### YOUR TASK
Copy out exactly the lines below that run from the one holding "(** Lines 155-157. *)" to the one holding "Definition total_cost (rows", keeping both of those lines and no others.

*** Begin section ***

(** [for row in response: acc.append(body(row))], then [return acc]. *)
Fixpoint for_rows {A : Type} (rows : list GoogleAdsRow) (tail : option Exn)
    (body : GoogleAdsRow -> A) (acc : list A) : M (list A) :=
  match rows with
  | [] =>
      match tail with
      | None => ret acc
      | Some e => raise e
      end
  | row :: rest => for_rows rest tail body (acc ++ [body row])
  end.

(** [get_google_ads_client], lines 62-68. *)
Definition get_google_ads_client (config : Config) : M GoogleAdsClient :=
  cache_resource
    (try_except
       (call_load_from_dict config)
       (fun e => st_error ("Failed to load Google Ads client: " ++ exn_str e) ;;; st_stop)).

(** [test_google_ads_connection], lines 71-83. *)
Definition test_google_ads_connection (client : GoogleAdsClient) : M bool :=
  try_except
    (call_get_service client "CustomerService" ;;;
     resource_names <- call_list_accessible_customers ;;
     match resource_names with
     | _ :: _ => st_success "Google Ads API connection successful!" ;;; ret true
     | [] => st_warning "Connected, but no accessible customers found." ;;; ret false
     end)
    (fun e => st_error ("Google Ads API connection failed: " ++ exn_str e) ;;; ret false).

(** The two [except] clauses shared by both read operations. *)
Definition read_handler {A : Type} (e : Exn) : M (list A) :=
  if is_google_ads_exception e
  then (st_error ("Google Ads API error: " ++ exn_str e) ;;; ret [])
  else (st_error ("Unexpected error: " ++ exn_str e) ;;; ret []).

Definition accounts_query : string := "
        SELECT customer_client.client_customer, customer_client.descriptive_name
        FROM customer_client
        WHERE customer_client.level = 1
    ".

Definition account_record (row : GoogleAdsRow) : gmap string pyval :=
  <["id" := customer_client_client_customer row]>
  (<["name" := customer_client_descriptive_name row]> ∅).

(** [list_accounts_under_mcc], lines 86-107. *)
Definition list_accounts_under_mcc (client : GoogleAdsClient)
    (mcc_customer_id : string) : M (list (gmap string pyval)) :=
  call_get_service client "GoogleAdsService" ;;;
  try_except
    (response <- call_search mcc_customer_id accounts_query ;;
     for_rows (fst response) (snd response) account_record [])
    read_handler.

Definition campaign_query : string := "
        SELECT
            campaign.id,
            campaign.name,
            metrics.impressions,
            metrics.clicks,
            metrics.cost_micros
        FROM campaign
        WHERE campaign.status = 'ENABLED'
    ".

Definition campaign_record (row : GoogleAdsRow) : gmap string pyval :=
  <["campaign.id" := campaign_id row]>
  (<["campaign.name" := campaign_name row]>
  (<["metrics.impressions" := metrics_impressions row]>
  (<["metrics.clicks" := metrics_clicks row]>
  (<["metrics.cost_micros" := metrics_cost_micros row]> ∅)))).

(** [get_campaign_performance], lines 110-139. *)
Definition get_campaign_performance (client : GoogleAdsClient)
    (customer_id : string) : M (list (gmap string pyval)) :=
  call_get_service client "GoogleAdsService" ;;;
  try_except
    (response <- call_search customer_id campaign_query ;;
     for_rows (fst response) (snd response) campaign_record [])
    read_handler.

End Script.

(** ** 7. Main logic: totals and table *)

(** [row.get(key, 0) or 0]. *)
Definition metric_or_zero (key : string) (row : gmap string pyval) : pyval :=
  py_or (row_get row key (VInt 0)) (VInt 0).

(** [v / 1_000_000] for a row value. *)
Definition py_truediv_val (v : pyval) (b : Z) : pyres spec_float :=
  match v with
  | VInt z => py_truediv z b
  | VNone =>
      inl (mkExn TypeError "unsupported operand type(s) for /: 'NoneType' and 'int'")
  | VStr _ =>
      inl (mkExn TypeError "unsupported operand type(s) for /: 'str' and 'int'")
  end.

(** Lines 155-157. *)
Definition total_impressions (rows : list (gmap string pyval)) : pyres Z :=
  py_sum (map (metric_or_zero "metrics.impressions") rows).

Definition total_clicks (rows : list (gmap string pyval)) : pyres Z :=
  py_sum (map (metric_or_zero "metrics.clicks") rows).

Definition total_cost (rows : list (gmap string pyval)) : pyres spec_float :=
  pybind (py_sum (map (metric_or_zero "metrics.cost_micros") rows))
         (fun micros => py_truediv micros 1000000).

Record Totals : Type := mkTotals {
  impressions : Z;
  clicks : Z;
  cost : spec_float
}.

(** The three assignments of lines 155-157, in order. *)
Definition summarize (rows : list (gmap string pyval)) : pyres Totals :=
  pybind (total_impressions rows) (fun i =>
  pybind (total_clicks rows) (fun c =>
  pybind (total_cost rows) (fun k =>
  inr {| impressions := i; clicks := c; cost := k |}))).

(** The ["Cost (€)"] entry of line 171. *)
Definition cost_cell (row : gmap string pyval) : pyres spec_float :=
  py_truediv_val (metric_or_zero "metrics.cost_micros" row) 1000000.

(** One entry of [table_data], lines 166-172. *)
Definition table_row (row : gmap string pyval) : pyres (gmap string cell) :=
  pybind (cost_cell row) (fun k =>
  inr (<["Campaign ID" := CPy (row_get row "campaign.id" VNone)]>
      (<["Campaign Name" := CPy (row_get row "campaign.name" VNone)]>
      (<["Impressions" := CPy (row_get row "metrics.impressions" (VInt 0))]>
      (<["Clicks" := CPy (row_get row "metrics.clicks" (VInt 0))]>
      (<["Cost (€)" := CFloat k]> ∅)))))).

(** The loop of lines 164-172. *)
Fixpoint table_data_from (acc : list (gmap string cell))
    (rows : list (gmap string pyval)) : pyres (list (gmap string cell)) :=
  match rows with
  | [] => inr acc
  | row :: rest =>
      pybind (table_row row) (fun entry => table_data_from (acc ++ [entry]) rest)
  end.

Definition table_data (rows : list (gmap string pyval)) : pyres (list (gmap string cell)) :=
  table_data_from [] rows.

(** Lines 152-173. *)
Definition render (api : Api) (rows : list (gmap string pyval)) : M unit :=
  match rows with
  | [] => st_info "No campaign data found for this account."
  | _ :: _ =>
      totals <- lift (summarize rows) ;;
      st_metric "Impressions" (format_int (impressions totals)) ;;;
      st_metric "Clicks" (format_int (clicks totals)) ;;;
      st_metric "Cost" ("€" +:+ format_2f (cost totals)) ;;;
      table <- lift (table_data rows) ;;
      st_dataframe api table
  end.

(** Lines 146-150: the result of the connection test is discarded. *)
Definition main_logic (api : Api) (config : Config) (customer_id : string)
    : M (list (gmap string pyval)) :=
  client <- get_google_ads_client api config ;;
  (test_google_ads_connection api client ;;;
   get_campaign_performance api client customer_id).

(** The script from the configuration on; [country] is what the sidebar
    select box returns. *)
Definition script (api : Api) (env : gmap string string) (country : string) : M unit :=
  config <- GOOGLE_ADS_CONFIG env ;;
  customer_id <- lift (dict_getitem COUNTRY_ACCOUNTS country) ;;
  rows <- main_logic api config customer_id ;;
  render api rows.

(** ** Specification-side notions *)

(** The integer a metric field stands for once an absent or null field
    counts as zero. *)
Definition metric_int (key : string) (row : gmap string pyval) : Z :=
  match row !! key with
  | Some (VInt z) => z
  | _ => 0%Z
  end.

Definition sum_metric (key : string) (rows : list (gmap string pyval)) : Z :=
  foldr Z.add 0%Z (map (metric_int key) rows).

Definition micros_of (row : gmap string pyval) : Z :=
  metric_int "metrics.cost_micros" row.

Definition sum_micros (rows : list (gmap string pyval)) : Z :=
  sum_metric "metrics.cost_micros" rows.

(** The total cost as the specification writes it,
    [sum(r.cost_micros for r in R) / 1_000_000]: the integer sum of the cost
    fields, a null or absent one counting as zero, divided the way Python
    divides two ints. *)
Definition reference_total_cost (rows : list (gmap string pyval)) : pyres spec_float :=
  py_truediv (foldr Z.add 0%Z (map micros_of rows)) 1000000.

(** A metric field as the data model has it: absent, null or an integer. *)
Definition metric_typed (key : string) (row : gmap string pyval) : bool :=
  match row !! key with
  | None | Some VNone | Some (VInt _) => true
  | Some (VStr _) => false
  end.

Definition METRIC_KEYS : list string :=
  ["metrics.impressions"; "metrics.clicks"; "metrics.cost_micros"].

(** The row of the specification's null-field example. *)
Definition null_impressions_row : gmap string pyval :=
  <["metrics.impressions" := VNone]>
  (<["metrics.clicks" := VInt 5]>
  (<["metrics.cost_micros" := VInt 2000000]> ∅)).

(** The floats [0.0], [2.0] and [6.0]. *)
Definition float_zero : spec_float := S754_zero false.
Definition float_two : spec_float := S754_finite false 4503599627370496 (-51).
Definition float_six : spec_float := S754_finite false 6755399441055744 (-50).

(** The two rows of the specification's end-to-end scenario. *)
Definition scenario_rows : list (gmap string pyval) :=
  [ <["metrics.impressions" := VInt 100]>
    (<["metrics.clicks" := VInt 10]>
    (<["metrics.cost_micros" := VInt 5000000]> ∅));
    <["metrics.impressions" := VInt 50]>
    (<["metrics.clicks" := VInt 5]>
    (<["metrics.cost_micros" := VInt 1000000]> ∅)) ].

(** The ["Cost (€)"] column of a table, and the sum of a list of rationals. *)
Definition cost_column (table : list (gmap string cell)) : list spec_float :=
  omap (fun entry => match entry !! "Cost (€)" with
                     | Some (CFloat k) => Some k
                     | _ => None
                     end) table.

Definition Qsum (l : list Q) : Q := foldr Qplus 0%Q l.

(** A row that costs 2^34 currency units and two micros. *)
Definition huge_cost_row : gmap string pyval :=
  <["metrics.cost_micros" := VInt 17179869184000002]> ∅.

(** Two rows that cost 0.1 and 0.2. *)
Definition dime_rows : list (gmap string pyval) :=
  [ <["metrics.cost_micros" := VInt 100000]> ∅;
    <["metrics.cost_micros" := VInt 200000]> ∅ ].

(** Agreement of [py_truediv] with the IEEE division of the Standard Library
    on positive operands. *)
Definition agrees_with_SFdiv (a b : positive) : bool :=
  match py_truediv (Zpos a) (Zpos b),
        SFdiv 53 1024 (S754_finite false a 0) (S754_finite false b 0) with
  | inr (S754_finite false m e), S754_finite false m' e' => Pos.eqb m m' && Z.eqb e e'
  | inr (S754_zero false), S754_zero false => true
  | inl _, S754_infinity false => true
  | _, _ => false
  end.

Definition division_samples : list (positive * positive) :=
  [ (1, 1000000); (2, 1000000); (100000, 1000000); (200000, 1000000);
    (300000, 1000000); (2000000, 1000000); (5000000, 1000000);
    (6000000, 1000000); (123456789, 1000000); (9007199254740993, 1000000);
    (17179869184000002, 1000000); (9223372036854775807, 1000000);
    (1, 3); (2, 3); (9007199254740993, 1); (18014398509481983, 7);
    (7, 18014398509481983);
    (1, 100000000000000000000000000000000000000000000000000000000000000000000) ]%positive.

(** The floats [0.1], [0.2] and [0.3]. *)
Definition float_one_tenth : spec_float := S754_finite false 7205759403792794 (-56).
Definition float_two_tenths : spec_float := S754_finite false 7205759403792794 (-55).
Definition float_three_tenths : spec_float := S754_finite false 5404319552844595 (-54).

*** End section ***

### ANSWER
(** Lines 155-157. *)
Definition total_impressions (rows : list (gmap string pyval)) : pyres Z :=
  py_sum (map (metric_or_zero "metrics.impressions") rows).

Definition total_clicks (rows : list (gmap string pyval)) : pyres Z :=
  py_sum (map (metric_or_zero "metrics.clicks") rows).

Definition total_cost (rows : list (gmap string pyval)) : pyres spec_float :=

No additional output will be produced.